• **Problem description**
Only one portion of the data is to be written out: from the line bearing "is the router's" through the line bearing "(** The Navbar". Write it exactly as it appears.

• **Data supplied**
(* ===== verification/NavbarView.v ===== *)
(** * The Navbar's menus and rendering

    Module [NavbarMenu] models the second [useEffect] of
    [src/fe/src/components/Header/Navbar.tsx] (lines 61-77), the
    [isMenuOpen] state with [toggleMenu], and the desktop and mobile link
    lists.  Module [NavbarView] models the JSX the component returns
    (lines 79-222): the cart badge of [cartCount] (line 127), the sign-in
    controls that read [localStorage.getItem("user")] (line 22), the
    language select over [langOptions] (lines 24-27, 141-146), the
    hamburger icon and the class of the mobile menu.  It composes with
    [NavbarCart] (the count the badge renders) and [NavbarMenu] (the state
    the icon renders). *)

From S2P Require Import Prelude EventBus CartApi Routes Navbar.

Set Warnings "-clear-no-such-hyp".

Module NavbarMenu.
Import RouteTable.

(** [activeNavLink] (lines 38-40): the class of a desktop link. *)
Definition activeNavLink (isActive : bool) : string :=
  if isActive then "text-base  underline" else "text-base ".

(** A link: its [to], the key of its translated label, and whether its
    [onClick] is [toggleMenu]. *)
Record NavLink := mkNavLink { link_to : RouteKey; link_label : string; link_toggles : bool }.

(** The desktop links (lines 89-119). *)
Definition desktopLinks : list NavLink :=
  [mkNavLink home "nav.home" false; mkNavLink product "nav.products" false;
   mkNavLink contact "nav.contact" false; mkNavLink live "nav.live" false].

(** The links of the mobile menu (lines 182-200). *)
Definition mobileLinks : list NavLink :=
  [mkNavLink home "nav.home" true; mkNavLink product "nav.products" true;
   mkNavLink contact "nav.contact" true; mkNavLink live "nav.live" true].

(** The menu state ([isMenuOpen], line 20), the document's [mousedown]
    listeners (closure identities), the closure whose cleanup React will
    run next, and the next closure identity: each render creates a new
    [handleClickOutside]. *)
Record Menu := mkMenu {
  isMenuOpen : bool;
  doc_listeners : list nat;
  effect_closure : nat;
  next_closure : nat
}.

(** The DOM's listener list: adding a listener already there does
    nothing, removing one not there does nothing. *)
Definition addEventListener (c : nat) (ls : list nat) : list nat :=
  if decide (c ∈ ls) then ls else ls ++ [c].

Definition removeEventListener (c : nat) (ls : list nat) : list nat :=
  filter (fun x => x ≠ c) ls.

(** The body of the second effect (lines 62-72) with the closure [c] of
    its render. *)
Definition menu_effect (c : nat) (open : bool) (ls : list nat) : list nat :=
  if open then addEventListener c ls else removeEventListener c ls.

(** Mount: the first render's closure is 0 and the effect runs once. *)
Definition mount_menu : Menu := mkMenu false (menu_effect 0 false []) 0 1.

(** [setIsMenuOpen(v)]: React ignores an update to the same value;
    otherwise it re-renders, runs the previous effect's cleanup (lines
    74-76) and then the effect with the new render's closure. *)
Definition setIsMenuOpen (v : bool) (m : Menu) : Menu :=
  if bool_decide (v = isMenuOpen m) then m
  else let c := next_closure m in
       mkMenu v (menu_effect c v (removeEventListener (effect_closure m) (doc_listeners m))) c (S c).

(** [toggleMenu] (lines 34-36), also the [onClick] of the mobile links. *)
Definition toggleMenu (m : Menu) : Menu := setIsMenuOpen (negb (isMenuOpen m)) m.

(** A [mousedown] on the document: every registered [handleClickOutside]
    (lines 62-66) closes the menu when the target is outside it. *)
Definition mousedown (inside : bool) (m : Menu) : Menu :=
  fold_left (fun m _ => if inside then m else setIsMenuOpen false m) (doc_listeners m) m.

(** Unmount: the pending cleanup runs; what is left on the document. *)
Definition unmount_menu (m : Menu) : list nat := removeEventListener (effect_closure m) (doc_listeners m).

Inductive menu_step : Menu -> Menu -> Prop :=
  | ms_toggle m : menu_step m (toggleMenu m)
  | ms_mousedown m inside : menu_step m (mousedown inside m).

Inductive menu_reachable : Menu -> Prop :=
  | mr_mount : menu_reachable mount_menu
  | mr_step m m' : menu_reachable m -> menu_step m m' -> menu_reachable m'.

Definition menu_inv (m : Menu) : Prop :=
  doc_listeners m = (if isMenuOpen m then [effect_closure m] else []) /\
  effect_closure m < next_closure m.

Lemma menu_inv_set v m : menu_inv m -> menu_inv (setIsMenuOpen v m).
Proof.
  intros [Hls Hc]. unfold setIsMenuOpen.
  destruct (decide (v = isMenuOpen m)) as [Hv|Hv];
    [by rewrite bool_decide_eq_true_2|rewrite bool_decide_eq_false_2 by done].
  split; simpl; [|lia]. rewrite Hls.
  destruct (isMenuOpen m), v; simpl; try congruence.
  - unfold removeEventListener. rewrite filter_cons_False by naive_solver. done.
  - unfold addEventListener, removeEventListener. reflexivity.
Qed.

Lemma menu_inv_mousedown inside m : menu_inv m -> menu_inv (mousedown inside m).
Proof.
  unfold mousedown. generalize (doc_listeners m). intros ls. revert m.
  induction ls as [|c ls IH]; intros m Hm; simpl; [done|].
  apply IH. destruct inside; [done|]. by apply menu_inv_set.
Qed.

Lemma menu_reachable_inv m : menu_reachable m -> menu_inv m.
Proof.
  induction 1 as [|m m' Hr IH Hs].
  - split; simpl; [done|lia].
  - destruct Hs; [by apply menu_inv_set|by apply menu_inv_mousedown].
Qed.

(** C21 (invariant).  The document has a [mousedown] listener exactly
    while the menu is open, never more than one, and none once the Navbar
    unmounts: the effect's cleanup removes the closure its own render
    added, although the [else] branch removes a closure never added. *)
Theorem menu_listener_invariant m :
  menu_reachable m ->
  doc_listeners m = (if isMenuOpen m then [effect_closure m] else []) /\ unmount_menu m = [].
Proof.
  intros Hr. destruct (menu_reachable_inv m Hr) as [Hls _]. split; [done|].
  unfold unmount_menu, removeEventListener. rewrite Hls.
  destruct (isMenuOpen m); [|done]. by rewrite filter_cons_False by naive_solver.
Qed.

Lemma menu_listener_invariant_witness :
  menu_reachable (toggleMenu mount_menu) /\ isMenuOpen (toggleMenu mount_menu) = true /\
  doc_listeners (toggleMenu mount_menu) = [1].
Proof.
  assert (Hr : menu_reachable (toggleMenu mount_menu)) by (eapply mr_step; [apply mr_mount|apply ms_toggle]).
  split; [exact Hr|]. split; [reflexivity|].
  destruct (menu_listener_invariant _ Hr) as [-> _]. reflexivity.
Defined.

End NavbarMenu.

(** ** The rendered Navbar *)

Module NavbarView.
Import RouteTable NavbarMenu NavbarCart.

(** [localStorage]: string keys to string values. *)
Definition Storage := gmap string string.

(** [localStorage.getItem(k)]: the stored string, or [null]. *)
Definition getItem (k : string) (st : Storage) : option string := st !! k.

(** [const isLogin = localStorage.getItem("user")] (line 22). *)
Definition isLogin (st : Storage) : option string := getItem "user" st.

(** JavaScript truthiness of a [string | null], as the conditionals
    [isLogin ? ... : ...] test it: [null] and [""] are falsy. *)
Definition truthy (v : option string) : bool :=
  match v with Some s => negb (bool_decide (s = "")) | None => false end.

(** The i18next instance, through the one field the Navbar reads. *)
Record I18n := mkI18n { language : string }.

Record LangOption := mkLangOption { value : string; label : string }.

(** [langOptions] (lines 24-27). *)
Definition langOptions : list LangOption :=
  [mkLangOption "vi" "Tiếng việt"; mkLangOption "en" "English"].

(** [defaultValue] of the select (line 144): the option whose value is
    [i18n.language], or [undefined]. *)
Definition defaultValue (i : I18n) : option LangOption :=
  find (fun option => bool_decide (value option = language i)) langOptions.

(** [i18n.changeLanguage(lng)]: the current language becomes [lng]. *)
Definition changeLanguage (lng : string) (i : I18n) : I18n := mkI18n lng.

(** [onChange] (line 145).  The select is not clearable, so react-select
    passes the chosen option, never [null]. *)
Definition onChange (option : LangOption) (i : I18n) : I18n := changeLanguage (value option) i.

Inductive Icon := FaBars | FaXmark.

(** A sign-in control: the logout button ([onClick={logoutUser}]) or the
    link to ["/login"], with its class and its translated label. *)
Inductive AuthControl :=
  | LogoutButton (className label : string)
  | LoginLink (to className label : string).

Section Render.
Variable t : string -> string.

(** The badge (line 127): [{cartCount > 0 && <div>{cartCount}</div>}];
    [false] renders nothing. *)
Definition cart_badge (cartCount : nat) : option string :=
  if bool_decide (0 < cartCount) then Some (js_int_to_string (Z.of_nat cartCount)) else None.

(** The desktop control (lines 130-140). *)
Definition desktop_auth (isLogin : option string) : AuthControl :=
  if truthy isLogin then LogoutButton "hidden lg:block" (t "button.logout")
  else LoginLink "/login" "hidden lg:block" (t "nav.login").

(** The control at the foot of the mobile menu (lines 202-218). *)
Definition mobile_auth (isLogin : option string) : AuthControl :=
  if truthy isLogin then LogoutButton "w-full text-left py-3 px-4 hover:bg-[#484a4b]" (t "button.logout")
  else LoginLink "/login" "w-full text-left py-3 px-4 hover:bg-[#484a4b] block" (t "nav.login").

(** The hamburger button (lines 151-157). *)
Definition menu_icon (isMenuOpen : bool) : Icon := if isMenuOpen then FaXmark else FaBars.

(** The class of the mobile menu (lines 165-166). *)
Definition menu_class (isMenuOpen : bool) : string :=
  "bg-black w-custom-width h-full text-white z-50 " +:+
  (if isMenuOpen then "block fixed top-0 right-0 left-0" else "hidden").

Record View := mkView {
  v_logo_to : string;
  v_desktop : list (RouteKey * string * string);
  v_cart_to : string;
  v_badge : option string;
  v_auth_desktop : AuthControl;
  v_lang_options : list LangOption;
  v_lang_default : option LangOption;
  v_menu_icon : Icon;
  v_menu_class : string;
  v_mobile_home : string;
  v_mobile : list (RouteKey * string);
  v_auth_mobile : AuthControl
}.

(** The JSX of the component (lines 79-222) for one render: [isActive]
    is the router's answer for a [NavLink]. *)
Definition render (isActive : RouteKey -> bool) (cartCount : nat) (st : Storage) (i : I18n)
    (isMenuOpen : bool) : View :=
  mkView "/"
    ((fun l => (link_to l, activeNavLink (isActive (link_to l)), t (link_label l))) <$> desktopLinks)
    "/cart" (cart_badge cartCount) (desktop_auth (isLogin st))
    langOptions (defaultValue i)
    (menu_icon isMenuOpen) (menu_class isMenuOpen)
    "/" ((fun l => (link_to l, t (link_label l))) <$> mobileLinks) (mobile_auth (isLogin st)).

(** The Navbar [n] of a world of the cart model, with the menu state [m]. *)
Definition navbar_view {B} (isActive : RouteKey -> bool) (w : @World B) (n : Listener)
    (st : Storage) (i : I18n) (m : Menu) : View :=
  render isActive (default 0 (count_of w n)) st i (isMenuOpen m).

Lemma cart_badge_spec c :
  (c = 0 /\ cart_badge c = None) \/
  (0 < c /\ ∃ s, cart_badge c = Some s /\ parse_int s = Some (Z.of_nat c)).
Proof.
  unfold cart_badge. case_bool_decide; [right|left; split; [lia|done]].
  split; [done|]. eexists. split; [reflexivity|]. apply parse_int_js.
Qed.

(** C5 (liveness).  The badge composes with the cart synchronisation:
    after a publish has settled, a mounted Navbar renders no badge when the
    cart of the user its closure captured is empty, and otherwise a badge
    whose text reads back as the number of lines of that cart. *)
Theorem badge_after_publish `{EventBusLaws B} isActive (w : World) n st i m :
  reachable w -> is_mounted w n = true ->
  (length (Api.getCartByUser (w_backend w) (captured_uid w n)) = 0 /\
   v_badge (navbar_view isActive (settle (publish w)) n st i m) = None) \/
  (0 < length (Api.getCartByUser (w_backend w) (captured_uid w n)) /\
   ∃ s, v_badge (navbar_view isActive (settle (publish w)) n st i m) = Some s /\
        parse_int s = Some (Z.of_nat (length (Api.getCartByUser (w_backend w) (captured_uid w n))))).
Proof.
  intros Hr Hn. unfold navbar_view, render. cbn [v_badge].
  rewrite settle_publish_count by auto with web. apply cart_badge_spec.
Qed.

(** C22 (invariant).  The hamburger icon and the menu's class follow the
    document listener: in every reachable menu state the close icon is
    shown exactly while a [mousedown] listener is registered, and the menu
    is hidden exactly while none is. *)
Theorem menu_view_listener m isActive cartCount st i :
  menu_reachable m ->
  (v_menu_icon (render isActive cartCount st i (isMenuOpen m)) = FaXmark <-> doc_listeners m ≠ []) /\
  (v_menu_class (render isActive cartCount st i (isMenuOpen m)) =
     "bg-black w-custom-width h-full text-white z-50 hidden" <-> doc_listeners m = []).
Proof.
  intros Hr. destruct (menu_reachable_inv m Hr) as [Hls _]. rewrite Hls.
  unfold render, menu_icon, menu_class. cbn [v_menu_icon v_menu_class].
  destruct (isMenuOpen m); vm_compute; naive_solver.
Qed.

End Render.

(** ** Concrete renders

    The identity stands for [t]; no link is active. *)

Definition no_active (k : RouteKey) : bool := false.

(** Witnesses. *)

Lemma badge_after_publish_witness :
  reachable race_done /\ is_mounted race_done 0 = true /\
  v_badge (navbar_view (fun s => s) no_active (settle (publish race_done)) 0 ∅ (mkI18n "vi") mount_menu)
    = Some "2" /\
  parse_int "2" = Some 2%Z.
Proof.
  split; [exact race_done_reachable|]. split; [vm_compute; reflexivity|].
  destruct (badge_after_publish (fun s => s) no_active race_done 0 ∅ (mkI18n "vi") mount_menu
              race_done_reachable) as [[Hc _]|[_ (s & Hb & Hs)]];
    [vm_compute; reflexivity|vm_compute in Hc; discriminate Hc|].
  rewrite Hb. vm_compute in Hb. rewrite <- Hb. split; [reflexivity|]. vm_compute. reflexivity.
Defined.

Lemma menu_view_listener_witness :
  menu_reachable (toggleMenu mount_menu) /\
  v_menu_icon (render (fun s => s) no_active 0 ∅ (mkI18n "vi") (isMenuOpen (toggleMenu mount_menu)))
    = FaXmark /\
  doc_listeners (toggleMenu mount_menu) ≠ [].
Proof.
  assert (Hr : menu_reachable (toggleMenu mount_menu)) by (eapply mr_step; [apply mr_mount|apply ms_toggle]).
  assert (Hi : v_menu_icon (render (fun s => s) no_active 0 ∅ (mkI18n "vi") (isMenuOpen (toggleMenu mount_menu)))
                 = FaXmark) by reflexivity.
  split; [exact Hr|]. split; [exact Hi|].
  apply (menu_view_listener (fun s => s) _ no_active 0 ∅ (mkI18n "vi") Hr). exact Hi.
Defined.

End NavbarView.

• **Output for this exercise**
    is the router's answer for a [NavLink]. *)
Definition render (isActive : RouteKey -> bool) (cartCount : nat) (st : Storage) (i : I18n)
    (isMenuOpen : bool) : View :=
  mkView "/"
    ((fun l => (link_to l, activeNavLink (isActive (link_to l)), t (link_label l))) <$> desktopLinks)
    "/cart" (cart_badge cartCount) (desktop_auth (isLogin st))
    langOptions (defaultValue i)
    (menu_icon isMenuOpen) (menu_class isMenuOpen)
    "/" ((fun l => (link_to l, t (link_label l))) <$> mobileLinks) (mobile_auth (isLogin st)).

(** The Navbar [n] of a world of the cart model, with the menu state [m]. *)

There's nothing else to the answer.